Retinal Disease Detection using Optical Coherence Tomography and Deep Neural Networks

The healthy macula of a 24 year old male (cross-section view). This image is released to Wikimedia with patient consent. Imaged in-vivo with an Optovue iVue Spectral Domain Optical Coherence Tomographer (SD-OCT) at the office of Drs. Harry Wiessner, Steven Davis, Daniel Wiessner, and Eric Wiessner in Walla Walla, WA, USA.

Web App: RetinaVision AI

Overview
Model Architecture
Training Details
Dataset Information
Model Performance
Model Input and Output
Model limitations
Model Versioning
Dependencies
References
Authors and Contributors
License
Usage Guidelines
Release Date
Additional Notes

Overview

This project aims to develop a deep learning model for the detection of retinal diseases from Optical Coherence Tomography (OCT) images. Optical Coherence Tomography is a non-invasive imaging technique used for high-resolution cross-sectional imaging of the retina. Early detection of retinal diseases such as age-related macular degeneration, diabetic retinopathy, and glaucoma is crucial for timely intervention and treatment.

The project utilizes pre-trained deep neural networks and transfer learning to create an accurate and robust retinal disease detection system. The DenseNet121 model, originally trained on the ImageNet dataset, serves as a powerful starting point for medical image classification tasks. In scenarios where computational resources, time constraints, and labeled data availability are crucial factors, utilizing a pre-trained model offers several advantages over training from scratch.

1. Time and Resource Savings: Training a deep neural network from scratch on a medical image dataset can be computationally expensive and time-consuming. Leveraging a pre-trained model allows us to benefit from the knowledge acquired during the training on a diverse and extensive dataset like ImageNet, reducing the overall training time and computational resources required.

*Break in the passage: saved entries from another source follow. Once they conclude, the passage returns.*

Record DB := mkDB {
  users : list User.t;
  schools : list School.t;
  students : list Student.t;
  student_transfers : list StudentTransfer.t;
  transfer_documents : list TransferDocument.t;
  transfer_status_history : list TransferStatusHistory.t;
  system_settings : list SystemSettings.t;
  transfer_statistics : list TransferStatistics.t
}.

Definition insert_user := insert User.id User.set_id User.unique.
Definition insert_school := insert School.id School.set_id School.unique.
Definition insert_student := insert Student.id Student.set_id Student.unique.
Definition insert_transfer :=
  insert StudentTransfer.id StudentTransfer.set_id StudentTransfer.unique.
Definition insert_setting :=
  insert SystemSettings.id SystemSettings.set_id SystemSettings.unique.
Definition insert_history :=
  insert TransferStatusHistory.id TransferStatusHistory.set_id
         TransferStatusHistory.unique.

Definition set_student_transfers (rows : list StudentTransfer.t) (db : DB) : DB :=
  mkDB (users db) (schools db) (students db) rows (transfer_documents db)
       (transfer_status_history db) (system_settings db)
       (transfer_statistics db).

(** The first [foreign_key] column of a transfer whose target row is
    absent. *)
Definition missing_reference (db : DB) (t : StudentTransfer.t) : option string :=
  if negb (has_id Student.id (StudentTransfer.student_id t) (students db))
  then Some "student_id"
  else if negb (has_id School.id (StudentTransfer.origin_school_id t) (schools db))
  then Some "origin_school_id"
  else if negb (has_id School.id (StudentTransfer.destination_school_id t) (schools db))
  then Some "destination_school_id"
  else if negb (has_id User.id (StudentTransfer.created_by_id t) (users db))
  then Some "created_by_id"
  else match StudentTransfer.approved_by_id t with
       | Some u => if has_id User.id u (users db) then None else Some "approved_by_id"
       | None => None
       end.

(** Modelled from the spec: the storage layer's INSERT into
    [student_transfers], which is not part of [app/models.py]: the
    references are resolved first, then the row goes through [insert]. *)
Definition add_transfer (t : StudentTransfer.t) (db : DB)
  : (Error + StudentTransfer.t) * DB :=
  match missing_reference db t with
  | Some f => (inl (NotFound f), db)
  | None =>
      let (res, rows) := insert_transfer t (student_transfers db) in
      (res, set_student_transfers rows db)
  end.

(** The path of a creation request through the schema: the payload is
    validated as a [TransferCreate], the row is built from it with every
    other column defaulted, and the row is stored. *)
Definition create_transfer (now : datetime) (number : string) (creator : Z)
    (payload : TransferCreate.Raw.t) (db : DB)
  : (Error + StudentTransfer.t) * DB :=
  match TransferCreate.validate payload with
  | inl e => (inl e, db)
  | inr c =>
      match StudentTransfer.new now (StudentTransfer.from_create number creator c) with
      | inl e => (inl e, db)
      | inr t => add_transfer t db
      end
  end.
(** X9: on a datapath whose four bus registers hold integers,
    [alu_working] never raises TypeError; it raises only IndexError, exactly
    for an empty operand list, and ZeroDivisionError, only for DIV or REM
    with at least two operands and a second operand whose bus value is 0. *)
Theorem alu_working_raise_causes op valves e dp dp' :
  (forall b, exists x, get_bus_value b dp = PInt x) ->
  alu_working op valves dp = Raised e dp' ->
  (valves = [] /\ e = IndexError /\ dp' = dp)
  \/ (e = ZeroDivisionError
      /\ (op = DIV \/ op = REM)
      /\ exists b1 b2 rest,
          valves = b1 :: b2 :: rest /\ get_bus_value b2 dp = PInt 0).
Proof.
  intros Hint Hraise.
  destruct valves as [|b1 rest].
  - left. by inversion Hraise.
  - right. destruct (Hint b1) as [x1 H1].
    rewrite (alu_working_int _ _ _ _ _ H1) in Hraise.
    destruct (decide (op ∈ [INC; DEC; MOVH])) as [Hu|Hu].
    + exfalso. unfold alu_apply in Hraise. rewrite decide_True in Hraise by exact Hu.
      rewrite !elem_of_cons in Hu.
      destruct Hu as [->|[->|[->|Hu]]]; [..|by apply elem_of_nil in Hu];
        simpl in Hraise; unfold bind, gets, eval, modify in Hraise;
        rewrite alu_out_latched in Hraise; discriminate.
    + destruct rest as [|b2 rest].
      { exfalso. unfold alu_apply in Hraise.
        rewrite decide_False in Hraise by exact Hu. discriminate. }
      destruct (Hint b2) as [x2 H2].
      rewrite alu_apply_binary in Hraise by exact Hu.
      rewrite get_bus_value_latched, H2 in Hraise.
      assert (x2 = 0 -> get_bus_value b2 dp = PInt 0) as Hz by (by intros <-).
      destruct op; simpl in Hraise;
        unfold bind, gets, eval, modify, ret, raise in Hraise;
        rewrite ?alu_out_latched in Hraise; simpl in Hraise;
        try discriminate;
        (destruct (Z.eqb_spec x2 0) as [E|E]; [|discriminate]);
        injection Hraise as <- _; (split; [reflexivity|]);
        (split; [auto|]); exists b1, b2, rest; auto.
Qed.

(** *** Memory *)

Lemma py_norm_index_lt len i k :
  py_norm_index len i = Some k -> (k < len)%nat.
Proof.
  unfold py_norm_index. destruct (Z.ltb_spec i 0); cbv zeta.
  - destruct (Z.ltb_spec (i + Z.of_nat len) 0); simpl; [discriminate|].
    destruct (Z.leb_spec (Z.of_nat len) (i + Z.of_nat len)); [discriminate|].
    intros [= <-]. lia.
  - destruct (Z.ltb_spec i 0); simpl; [lia|].
    destruct (Z.leb_spec (Z.of_nat len) i); [discriminate|].
    intros [= <-]. lia.
Qed.

Lemma py_norm_index_none len i :
  py_norm_index len i = None -> i < - Z.of_nat len \/ Z.of_nat len <= i.
Proof.
  unfold py_norm_index. destruct (Z.ltb_spec i 0); cbv zeta.
  - destruct (Z.ltb_spec (i + Z.of_nat len) 0); simpl; [lia|].
    destruct (Z.leb_spec (Z.of_nat len) (i + Z.of_nat len)); [lia|discriminate].
  - destruct (Z.ltb_spec i 0); simpl; [lia|].
    destruct (Z.leb_spec (Z.of_nat len) i); [lia|discriminate].
Qed.

Lemma py_norm_index_below len i :
  i < - Z.of_nat len -> py_norm_index len i = None.
Proof.
  intros Hi. unfold py_norm_index.
  destruct (Z.ltb_spec i 0); [|lia]. cbv zeta.
  destruct (Z.ltb_spec (i + Z.of_nat len) 0); [reflexivity|lia].
Qed.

2. Feature Extraction Capability: DenseNet-121, with its deep architecture, is capable of learning hierarchical features. Its dense connectivity pattern allows it to capture hierarchical features, ranging from low-level details to more abstract and complex patterns. Lower layers capture low-level features like edges and textures, while higher layers capture more abstract and complex features. This hierarchical feature extraction is advantageous for recognizing patterns in medical images that may have both fine-grained and global characteristics.

3. Generalization Power: The features learned by DenseNet-121 on ImageNet are often generic and transferable to various domains. In medical image classification, where labeled datasets might be limited, the pre-trained model's ability to generalize across different image domains becomes crucial. This aids in achieving reasonable performance even with a smaller medical dataset.

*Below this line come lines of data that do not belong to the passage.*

(** * mdview: tree model, filesystem loader and search engine

    A shallow embedding of the navigation core of mdview (Go):
    - [internal/tree]: [Node], [ChildByName], [AddChild], [SortRecursive],
      [Build], the lazy [EnsureLoaded] with its [Loader] interface, and the
      filesystem loader [FSLoader] with its [HasMarkdown] cache;
    - [internal/app/tagfilter.go]: [buildFilteredTree], [insertPath], [sortTree];
    - [internal/ui] (the Bubble Tea model): [performSearch], [clearSearch],
      [nextSearchMatch], [previousSearchMatch], [gotoSearchMatch],
      [onContentChanged], [findSearchMatches], [closestMatchIndex],
      [renderMarkdown], [handleFileEvent], [reloadActiveFile], and of the tree
      panel [treeWidth], [rebuildFlatTree], [updateTreeContent],
      [moveTreeSelection], [ensureSelectionVisible], [expandPath],
      [refreshTreeViewWithSelection] and [closeOrAscend].

    Conventions.
    - A Go [string] is a sequence of bytes: Rocq's [string] of [ascii].
    - [strings.ToLower] and [strings.TrimSpace] are written out for strings of
      ASCII bytes, the path Go takes when every byte is below 0x80.  For any
      other string they go by the tables of package [unicode], which are taken
      through the interface [Unicode]; lowering such a string may change its
      length.
    - A Go [int] is a [Z].  Byte offsets, line numbers and slice indexes are
      bounded by the length of a value held in memory, so they do not wrap;
      where two arbitrary ints are subtracted ([closestMatchIndex], [absInt])
      the 64-bit wrap-around is written out ([GoInt.wrap]).
    - A run-time panic (slice or index out of range) and an exhausted recursion
      budget are both [None]; the theorems say when a result is returned.
    - Library code the program calls but does not contain is taken through an
      interface: [sort.Slice] by its contract ([SliceSorter]), the viewport
      widget by its operations ([Viewport]), [ansi.Strip], [filepath.Clean],
      the renderer, the styles of the tree panel and the operating system as
      functions. *)

From Stdlib Require Import ZArith Lia List Ascii String OrdersEx.
From stdpp Require Import base option list strings gmap sorting.

Local Open Scope string_scope.
Local Open Scope Z_scope.

(** ** Go integers *)

Module GoInt.

Definition two63 : Z := 2 ^ 63.

(** Two's complement reduction of a mathematical integer to an [int] (64 bits). *)
Definition wrap (z : Z) : Z := (z + two63) mod (2 * two63) - two63.

Definition inRange (z : Z) : Prop := - two63 <= z < two63.

Definition sub (a b : Z) : Z := wrap (a - b).
Definition neg (a : Z) : Z := wrap (- a).

End GoInt.

(** ** Go strings *)

Module GoStrings.

Definition len (s : string) : Z := Z.of_nat (String.length s).

Definition isUpper (c : ascii) : bool :=
  ((65 <=? nat_of_ascii c) && (nat_of_ascii c <=? 90))%nat.

Definition lowerByte (c : ascii) : ascii :=
  if isUpper c then ascii_of_nat (nat_of_ascii c + 32) else c.

(** Whether every byte of [s] is below [utf8.RuneSelf] (0x80). *)
Fixpoint isASCII (s : string) : bool :=
  match s with
  | EmptyString => true
  | String c s' => (nat_of_ascii c <? 128)%nat && isASCII s'
  end.

(** The path of [strings.ToLower] for a string of ASCII bytes: every byte
    from [A] to [Z] is moved to its lower case letter. *)
Fixpoint lowerASCII (s : string) : string :=
  match s with
  | EmptyString => EmptyString
  | String c s' => String (lowerByte c) (lowerASCII s')
  end.

Definition newline : ascii := "010"%char.

(** [strings.Count(s, "\n")]. *)
Fixpoint CountNewlines (s : string) : Z :=
  match s with
  | EmptyString => 0
  | String c s' => (if Ascii.eqb c newline then 1 else 0) + CountNewlines s'
  end.

(** [strings.HasPrefix(s, prefix)]. *)
Definition HasPrefix (s prefix : string) : bool := String.prefix prefix s.

(** [strings.Index(s, substr)]: the first byte offset at which [substr]
    occurs in [s], or -1. *)
Fixpoint Index (s substr : string) : Z :=
  if HasPrefix s substr then 0
  else match s with
       | EmptyString => -1
       | String _ s' =>
           let i := Index s' substr in
           if i <? 0 then -1 else i + 1
       end.

Fixpoint dropBytes (n : nat) (s : string) : string :=
  match n, s with
  | O, _ => s
  | S n', String _ s' => dropBytes n' s'
  | S _, EmptyString => EmptyString
  end.

Fixpoint takeBytes (n : nat) (s : string) : string :=
  match n, s with
  | S n', String c s' => String c (takeBytes n' s')
  | _, _ => EmptyString
  end.

(** The slice expressions [s[lo:]] and [s[:hi]]; out of range they panic. *)
Definition sliceFrom (s : string) (lo : Z) : option string :=
  if (0 <=? lo) && (lo <=? len s) then Some (dropBytes (Z.to_nat lo) s) else None.

Definition sliceTo (s : string) (hi : Z) : option string :=
  if (0 <=? hi) && (hi <=? len s) then Some (takeBytes (Z.to_nat hi) s) else None.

4. Fine-Tuning Flexibility: The DenseNet-121 model can be fine-tuned on a smaller medical dataset to specialize its knowledge for the specific task at hand. This fine-tuning process allows the model to adapt its learned features to the intricacies of medical images, improving its performance on the target domain.

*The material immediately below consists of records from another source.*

(* ===== verification/Prelude.v ===== *)
(** * Daxie: a verification library for the guardrail core of the wallet

    Daxie is a command-line Ethereum wallet for machine use, in Go, under [src/].
    A process opens the service ([internal/service]), which holds a keystore
    ([internal/keys]), a sealed spend policy ([internal/policy],
    [internal/policyseal]), a transaction journal ([internal/journal]), the
    registries of names ([internal/registry]) and a client of a node
    ([internal/chain]).  A send goes through all of them: the request is resolved
    to an intent, gas is quoted, the policy reserves the spend, the keystore
    signs, the journal records the signed bytes, and only then the node gets
    them; a restart settles what a crash left in between.  This library models
    that core from the source, and proves what makes each part, and their
    composition, correct.

    ** Conventions

    Fallible Go code returns [res E A] (this file); bounded integers are [Z] with
    their wrap-around written out; strings and byte slices are [string]; a map is
    a [gmap], or a list where the order shows.  An operation over durable state
    is a function into [T S A] ([Trace]): its result together with the states
    after each of its atomic writes, so every crash point of the code is a state
    of the list, and an invariant of the trace holds after a crash.  A write by
    [fsx.WriteAtomic] ([internal/fsx/atomic.go]) that reports an error may have
    left the new content in place (the rename done, the fsync of the directory
    failed): the keystore ([write_file]) and the registry ([save_file]) have both
    kinds of error; in the journal, the reservation log, the nonce cache and
    policy.json a reported error counts as a write not made, and the state with
    the data in place is the crash point after a write that succeeds.  What the outside
    answers (node, clock, entropy, each read and write of a file) is an
    argument or a class, so a theorem holds for every answer.  Third-party code
    is an interface and never a definition: its class states the documented
    behaviour that is relied on, and a toy instance satisfies it, on which the
    witnesses compute.

    ** The files

    Foundations.  This file: results, automation, lists.  [GoStrings]: package
    strings on bytes, with Unicode as [UnicodeTables].  [Decimal], [Rfc3339],
    [HexBytes], [Encodings], [Json]: numerals, timestamps, hexadecimal, lines and
    base64, and encoding/json with its decoding into structs.  [Ethunit]:
    [internal/ethunit].  [Domain]: the errors and exit codes of
    [internal/domain].  [Trace]: operations with crash points, and the invariants
    of their runs.

    Policy.  [PolicyTypes]: the records of [internal/policy/file.go] and
    [check.go].  [PolicyBody], [PolicyBodyFacts], [PolicyBodyProps]: the canonical
    writer and strict decoder of the sealed body.  [Seal]:
    [internal/policyseal], with scrypt, HKDF and Ed25519 as [SealCrypto].
    [PolicyFile]: loading under the pinned anchor.  [Evaluate]: the pure verdict
    ([evaluate.go]).  [Counter], [Reservation], [Engine]: the rolling window, the
    reservation log and the engine over both ([counter.go], [reservation.go],
    [policy.go], [orphan.go]).  [PolicyAdmin], [PolicyAdminFacts],
    [PolicyAdminProps]: the passphrase-gated administration.  [EngineFacts],
    [Lifecycle], [EngineProps], [LifecycleProps]: what verdicts, reservations and
    whole runs guarantee.  [Recognize]: the typed-data shapes.  [PolicyService],
    [PolicyForce], [PolicyChanges], [PolicyForceProps]: the commands of
    [internal/service/policy.go] over the policy file and the anchor file.

    Sending.  [Calldata]: the classifier of [internal/abi/classify.go], the check
    it becomes, and the packer of [internal/erc].  [Gas]: quotes and the fee bump.
    [Journal], [JournalFacts], [JournalProps], [Nonce]: [internal/journal], with
    torn lines and compaction.  [Service]: the stores of one world and the class
    [Environment] of everything outside.  [TxStatus], [Send], [TokenSend],
    [Reconcile]: [txstatus.go], [tx.go], the intents of tokens, NFTs and
    contracts with replacement and abandonment, and the settling at startup.
    [ServiceFacts], [Broadcasts], [WaitProps], [SendProps], [TokenProps],
    [DryRun]: their properties.  [Sign], [SignProps]: messages and typed data.

    Receiving.  [Receive]: [receive.go] and [receive_eth.go]; [ReceiveProps] has
    the program logic of a listen and the soundness of its completion,
    [ReceiveScans] what a scan detects, [ReceiveEnds] that a listen ends.  [Qr],
    [ReedSolomon], [QrBlocks], [QrSymbol], [QrProps]: the terminal QR code of
    [internal/cli/render/qr.go], read back by a reference decoder.

    Names and contracts.  [Refs]: account references.  [Registry],
    [RegistryNfts], [RegistryInv], [RegistrySpec]: [internal/registry].  [Ens]:
    [internal/ens].  [Secret]: the channels of a passphrase.  [Coerce],
    [CoerceProps], [AbiSig], [AbiCodec]: [internal/abi].  [Contracts]:
    [internal/service/contract.go] with the destinations of [txstatus.go].

    Keystore.  [KeyText]: the codec of a wallet plaintext, names, indices, raw
    keys ([codec.go], [meta.go], [derive.go]).  [Keystore]: the files, the
    metadata, the lock, derivation, references.  [KeyOps]: every method on
    wallets, accounts and signing identities.  [KeyRotation]: the change of the
    passphrase, its recovery and [Open], with every crash point.  [KeyInv],
    [KeyProps]: the invariant of the directory and the properties.

    [Samples] and [ServiceSamples] hold the data of the witnesses.

    ** What the theorems show

    - The policy: the daily limit holds at every reservation and along every
      run, however it is cut off; the verdict is the declarative one; terminal
      states of a reservation are final; a policy in force is only replaced by
      its administrator; nothing is administered without the passphrase; the
      sealed bytes mean the policy.
    - Sending: no payload reaches the node without a live reservation and a
      journal record of those bytes; a send ends as the node answered; a nonce
      that is leased is free; a restart resolves every reservation; a dry run
      (the check it builds by itself, its verdict and its error) predicts the
      send; a contract send of a typed operation's call data is judged alike;
      no typed data is signed without a verdict on the chain of the endpoint;
      waiting ends.
    - The journal: an append is atomic at the level of bytes, history is kept.
    - Receiving: a result reports what the node showed, each detection from a
      block, a log or a difference of balances; the questions of a log scan are
      exactly its range, once each and no longer than the chunk; an ETH scan
      refines the balance equation; a listen ends.
    - Codecs: the policy body, calls, signatures of functions, QR symbols and
      wallets are read back as they were written, a call with the name, the type
      and the text of each argument; arguments have the Go types that the packer
      expects; log queries partition their range.
    - Names: a token registry is a finite map under well-formed requests; a
      reverse name is verified
      forward; an alias binds the ABI and the destination.
    - The keystore: in every reachable directory an identity signs for the
      address it shows, an index is not handed out twice, an exported mnemonic
      recovers all accounts; every secret has its file unless a write of
      meta.json reported an error with the new file in place; and a rotation is
      atomic under any number of interrupted recoveries unless the write of its
      marker did.
    The findings of the modelling are in the manifest; some are theorems
    (the stranded wallet of [KeyProps], the span limit of [Contracts]).

    ** Bounds and fuel

    Loops that end by themselves are structural, or have a fuel that is shown to
    be enough: [digits_fuel] (the bit length), [prefix_walk] (the length of the
    code), the JSON parser (the length of the text, [parse_value_fuel]), the
    scanner of a wallet plaintext (the length, [decode_members_fuel]),
    [uitoa_loop] (20 digits, the buffer of the code), [sig_fuel] (two per
    character and two), the chunks of a scan and of a log query ([steady_chunks],
    [log_fuel]), the loops of the QR symbol (its size).  Loops that the outside
    ends take a number of rounds, and the theorems give a bound and the same
    result for every larger number: [WaitProps] for a wait,
    [ReceiveEnds] for a listen.

    ** Not modelled

    - Cryptography and libraries: [SealCrypto], [Keccak], [KeyCrypto],
      [GethCommon], [AbiTypes], [AbiLib], [TypedDataLib], [AddressJSON],
      [UnicodeTables], the unspecified parts of Go ([SortSlice], [MapOrder],
      [RangeOrder], [RangeMap], [Int64Conv]) and the chain ([Environment],
      [Watcher], [Signer], [EnsChain], [ContractChain]) are interfaces.
    - Encodings at rest: the lines of the journal and of the reservation log are
      the interface [LineCodec]; a registry file is a JSON tree; a keystore file
      is the value its text decodes to, or corrupt, without the null pointers of
      a hand-edited meta.json; the nesting limit of encoding/json.
    - Zeroing of secrets, memory locking, the read locks of Windows, the fault
      hooks of the tests.
    - Concurrency inside one process, and of processes beyond interleaved whole
      operations: a critical section under a file lock is one operation.
    - The events of the send pipeline, the rounding of the heartbeat, the order
      of the addresses in a log filter.
    - The composition of [resolveIntent], [resolveSigner] and the listen's
      resolution with the keystore and the registry: the pieces are modelled,
      the intent is an argument.  The service methods on accounts and wallets
      only pass on to the keystore.
    - The command line, the MCP server, layered configuration, the JSON-RPC
      client and the file system helpers: input and output around the core. *)

From Stdlib Require Export ZArith Lia.
From stdpp Require Export base gmap strings list fin_maps sorting.

(** ** Outcomes of fallible Go code

    A Go function returning [(T, error)] is a function into [res E T]. *)

Inductive res (E A : Type) : Type :=
| Ok (a : A)
| Err (e : E).
Arguments Ok {E A} a.
Arguments Err {E A} e.

Declare Scope go_scope.
Delimit Scope go_scope with go.

Definition rbind {E A B : Type} (m : res E A) (f : A → res E B) : res E B :=
  match m with
  | Ok a => f a
  | Err e => Err e
  end.

Notation "'let*' x ':=' c1 'in' c2" := (rbind c1 (fun x => c2))
  (at level 10, x pattern, c1 at level 100, c2 at level 200) : go_scope.

Definition is_ok {E A : Type} (m : res E A) : bool :=
  match m with Ok _ => true | Err _ => false end.

#[export] Instance res_eq_dec {E A : Type} `{EqDecision E, EqDecision A} :
  EqDecision (res E A).
Proof. solve_decision. Defined.

Section ResFacts.
Context {E A B : Type}.

Lemma rbind_ok (m : res E A) (f : A → res E B) b :
  rbind m f = Ok b ↔ ∃ a, m = Ok a ∧ f a = Ok b.
Proof. destruct m; simpl; naive_solver. Qed.

Lemma rbind_err (m : res E A) (f : A → res E B) e :
  rbind m f = Err e ↔ m = Err e ∨ ∃ a, m = Ok a ∧ f a = Err e.
Proof. destruct m; simpl; naive_solver. Qed.
End ResFacts.

(** ** Proof automation shared by the components *)

Create HintDb daxie.

(** Case analysis on the scrutinee of the innermost [if] or [match] of the goal. *)
Ltac case_scrut :=
  match goal with
  | |- context [if ?b then _ else _] =>
      lazymatch b with context [if _ then _ else _] => fail | _ => destruct b eqn:? end
  | |- context [match ?x with _ => _ end] =>
      lazymatch x with context [match _ with _ => _ end] => fail | _ => destruct x eqn:? end
  end.

(** Turn boolean hypotheses into propositions. *)
Ltac bool_prop :=
  repeat match goal with
  | H : _ && _ = true |- _ => apply andb_true_iff in H; destruct H
  | H : _ || _ = false |- _ => apply orb_false_iff in H; destruct H
  | H : negb _ = true |- _ => apply negb_true_iff in H
  | H : negb _ = false |- _ => apply negb_false_iff in H
  | H : (_ <? _)%Z = true |- _ => apply Z.ltb_lt in H
  | H : (_ <? _)%Z = false |- _ => apply Z.ltb_ge in H
  | H : (_ <=? _)%Z = true |- _ => apply Z.leb_le in H
  | H : (_ <=? _)%Z = false |- _ => apply Z.leb_gt in H
  | H : (_ >? _)%Z = true |- _ => rewrite Z.gtb_ltb in H; apply Z.ltb_lt in H
  | H : (_ >? _)%Z = false |- _ => rewrite Z.gtb_ltb in H; apply Z.ltb_ge in H
  | H : (_ =? _)%Z = true |- _ => apply Z.eqb_eq in H
  | H : (_ =? _)%Z = false |- _ => apply Z.eqb_neq in H
  | H : bool_decide _ = true |- _ => apply bool_decide_eq_true in H
  | H : bool_decide _ = false |- _ => apply bool_decide_eq_false in H
  end.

5. Overcoming Data Limitations: Medical datasets are often smaller than general image datasets like ImageNet. Transfer learning mitigates the challenges associated with limited labeled medical data by initializing the model with weights that already capture valuable image features. This facilitates better model performance, especially when labeled medical data is scarce.

Model Architecture

Fine-Tuned DensNet-121 Architecture

All feature extraction layers were frozen and only the classfication head was replaced and fine-tuned for binary classfication.

Training Details

Dataset

Training Set (98648 images)
- ABNORMAL (52269 images)
- NORMAL (46379 images)
Validation Set (5194 images)
- ABNORMAL (2753)
- NORMAL (2441)
Test Set (5467 images)
- ABNORMAL (2897 images)
- NORMAL (2570 images)

Data Preprocessing steps

Grayscale to RGB conversion
Resize to (256) using Bilinear interpolation
Center Crop (224)
Convert to PyTorch Tensors
Normalize with mean and standard deviation values of [0.485, 0.456, 0.406] and [0.229, 0.224, 0.225] respectively.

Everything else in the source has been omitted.